Phenotype of a Mu insertion in CslD5. A, Seedlings are root hair deficient. B, Both Mu and Ac inserts near the 5′ end of the CslD5 gene confer a similar phenotype. C to E, Progressive magnification of wild-type (WT) and cslD5 mutant roots reveals the extent of surface differences. Note that although the cslD5 roots appear hairless, they retain a capacity to initiate, but not necessarily elongate, hairs (note hair initials in E.). [See online article for color version of this figure.]
Figure 11.
Figure 11.
Classification of maize mutants nir23 (A, C, and E) and nir27 (B, D, and F) based on NIR spectra. A and B, Baseline-corrected and area-normalized NIR spectra for the mutant (red) and wild-type control (W22; blue). C and D, Digital subtractions (mutant – wild type) of the spectra shown in A and B, respectively.

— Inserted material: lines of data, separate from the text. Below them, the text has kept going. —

(** C7, as the code has it.  When requests are served one at a time, an
    operation on a table keyed by [id] leaves a table keyed by [id] in which
    every earlier row is still present at its place with its id, length,
    weight and [date_added] unchanged and with its [date_removed], if it was
    set, unchanged; that holds whatever the clock reads.  If moreover the
    rows satisfy the invariant and the clock reads no earlier than any
    recorded [date_added], the rows of the table left satisfy the invariant,
    and the clock condition goes on holding at every later reading. *)
Theorem operations_preserve_invariant
        (s : Store) (now : datetime) (o : operation) :
  primary_key s ->
  let s' := after now o s in
  primary_key s'
  /\ Forall2 evolves s (firstn (List.length s) s')
  /\ (store_invariant s -> clock_not_before s now ->
      store_invariant s'
      /\ forall now', now <= now' -> clock_not_before s' now').
Proof.
  intros Hpk s'. subst s'.
  destruct (after_cases now o s)
    as [E|[(roll & _ & Hk & E)|(roll_id & r & _ & Hf & Hd & E)]]; rewrite E.
  - rewrite firstn_all.
    split; [exact Hpk|]. split; [apply Forall2_evolves_refl|].
    intros Hinv Hclock. split; [exact Hinv|].
    intros now' Hle x da Hx Ha. pose proof (Hclock x da Hx Ha). lia.
  - split; [now apply append_primary_key|]. split.
    + rewrite firstn_app, firstn_all, Nat.sub_diag. simpl.
      rewrite app_nil_r. apply Forall2_evolves_refl.
    + intros Hinv Hclock. split.
      * apply Forall_app. split; [exact Hinv|].
        constructor; [|constructor]. intros da dr _ H. discriminate.
      * intros now' Hle x da Hx Ha. apply in_app_or in Hx.
        destruct Hx as [Hx|[<-|[]]].
        -- pose proof (Hclock x da Hx Ha). lia.
        -- simpl in Ha. injection Ha as <-. exact Hle.
  - assert (Hact : forall x, In x s -> Roll.id x = roll_id ->
                             Roll.date_removed x = None).
    { intros x Hx Hid. subst roll_id.
      now rewrite (primary_key_unique s r x Hpk Hf Hx). }
    split; [now apply stamped_primary_key|]. split.
    + replace (List.length s) with (List.length (stamped now roll_id s))
        by (unfold stamped; apply length_map).
      rewrite firstn_all. now apply stamped_evolves.
    + intros Hinv Hclock. split; [now apply stamped_invariant|].
      intros now' Hle x da Hx Ha. unfold stamped in Hx.
      apply in_map_iff in Hx. destruct Hx as (y & <- & Hy).
      assert (Ha' : Roll.date_added y = Some da)
        by (destruct (Roll.id y =? roll_id); exact Ha).
      pose proof (Hclock y da Hy Ha'). lia.
Qed.

(** ** C9: two deletes of one id *)

Section TwoDeletes.
Import Concurrent.
Variables (roll_id : Z) (r : Roll.t).
Hypothesis in_range : in_int64 roll_id = true.

Lemma advance_select_active (now : datetime) (s : Store) :
  find (fun x => Roll.id x =? roll_id) s = Some r ->
  Roll.date_removed r = None ->
  advance now roll_id Calling s = (Holding r, s).
Proof.
  intros Hf Hd. unfold advance, CRUDRoll.delete_select, bind.
  now rewrite (query_first_by_id_in roll_id s in_range), Hf, Hd.
Qed.
(* ===== verification/_CoqProject ===== *)
-Q . S2P
Prelude.v
Exception.v
Naming.v
GoLib.v
Domain.v
World.v
PgRepo.v
IPAlloc.v
Interfaces.v
Hoare.v
Invariants.v
RepoFacts.v
VMExec.v
VMSnapshot.v
SnapFacts.v
SnapGC.v
VMExecFacts.v
VMService.v
VMResume.v
VMInv.v
VMSpec.v
VMFrame.v
VMCreate.v
Json.v
Encoding.v
SparseMem.v
ExecProtocol.v
Manifest.v
GuestRPC.v
CIDAlloc.v
Orchestrator.v
OrchSpec.v
Chat.v
MemRepo.v
EventHub.v
ChatService.v
ChatSpec.v
PgTables.v
PgChat.v
PgAccounts.v
PgChatFacts.v
Tools.v
ToolSpec.v
App.v
AppSpec.v
Http.v
Middleware.v
Accounts.v
AuthApi.v
AccountsSpec.v
Activator.v
ActivatorServer.v
ActivatorSpec.v
ConfigFiles.v
ConfigSpec.v
Broadcast.v
Metrics.v
VmApi.v
ChatApi.v
Api.v
FcHost.v
NetIP.v
FcNetwork.v
DmSnapshot.v
Provider.v
FcFrames.v
ProviderSpec.v
DmSpec.v
DmInv.v
FcSample.v
Gemini.v
GeminiSpec.v
MemVM.v
PgEnv.v
Seed.v
Grpc.v
Logging.v
Settings.v
ObjectStore.v
Boot.v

E and F, PCA score plots showing how the mutant and wild-type leaf samples can be distinguished from each other based on their spectral characteristics. The insets show the percentage of correctly classified samples using a multivariate model with increasing numbers of PCs. In both mutants, a model based on the first three PCs results in 100% correct classification. NIR spectra and their digital subtractions from W22 for all 39 nir mutants can be found at http://cellwall.genomics.purdue.edu/families/7/. [See online article for color version of this figure.]
Figure 12.
Figure 12.
Characterization of mutants nir23 (A, C, and E) and nir27 (B, D, and F) based on PyMBMS analysis. A and B, Mass spectra of the wild type (top) and mutant (bottom; mirror image) in the m/z 50 to 450 range. The spectra were normalized to total ion current. C and D, PCA score plots showing how the mutant and wild-type leaf samples can be distinguished from each other based on their mass spectra. The insets show the percentage of correctly classified samples with increasing numbers of PCs. E and F, Loadings of the two PCs represented in score plots C and D, respectively, with a set of diagnostic ions marked. Diagnostic masses for known carbohydrate and aromatic fragments are provided in Supplemental Table S3. Populations of samples of mutant and W22 (wild type) are classified correctly on the basis of five PCs, accounting for over 90% of the correct classification for both mutants. Loadings of PC1 to PC3 indicate that the cell walls of the mutant have a higher carbohydrate-to-lignin ratio in the mutant, as evidenced by the following ions in PC1 of m/z 55, 73, 85, and 98 diagnostic of carbohydrate, m/z 114 specifically from pentoses, and m/z 126 specifically from hexoses, whereas the other peaks represent either hexoses or pentoses. Based on the presence of m/z 150 in PC1, the cell walls of mutant nir27 contain more ferulic acid. High PC1 translates to less phenolic compounds, including negative values for mass fragments from phenol (m/z 94) and G- and S-lignin derivatives from lignin, such as guaiacyl (m/z 124), 4-vinylphenol (m/z 120), ethylguaiacyl (m/z 137), syringol (m/z 154), isomers of eugenol (m/z 164), and coniferaldehyde (m/z 178). [See online article for color version of this figure.]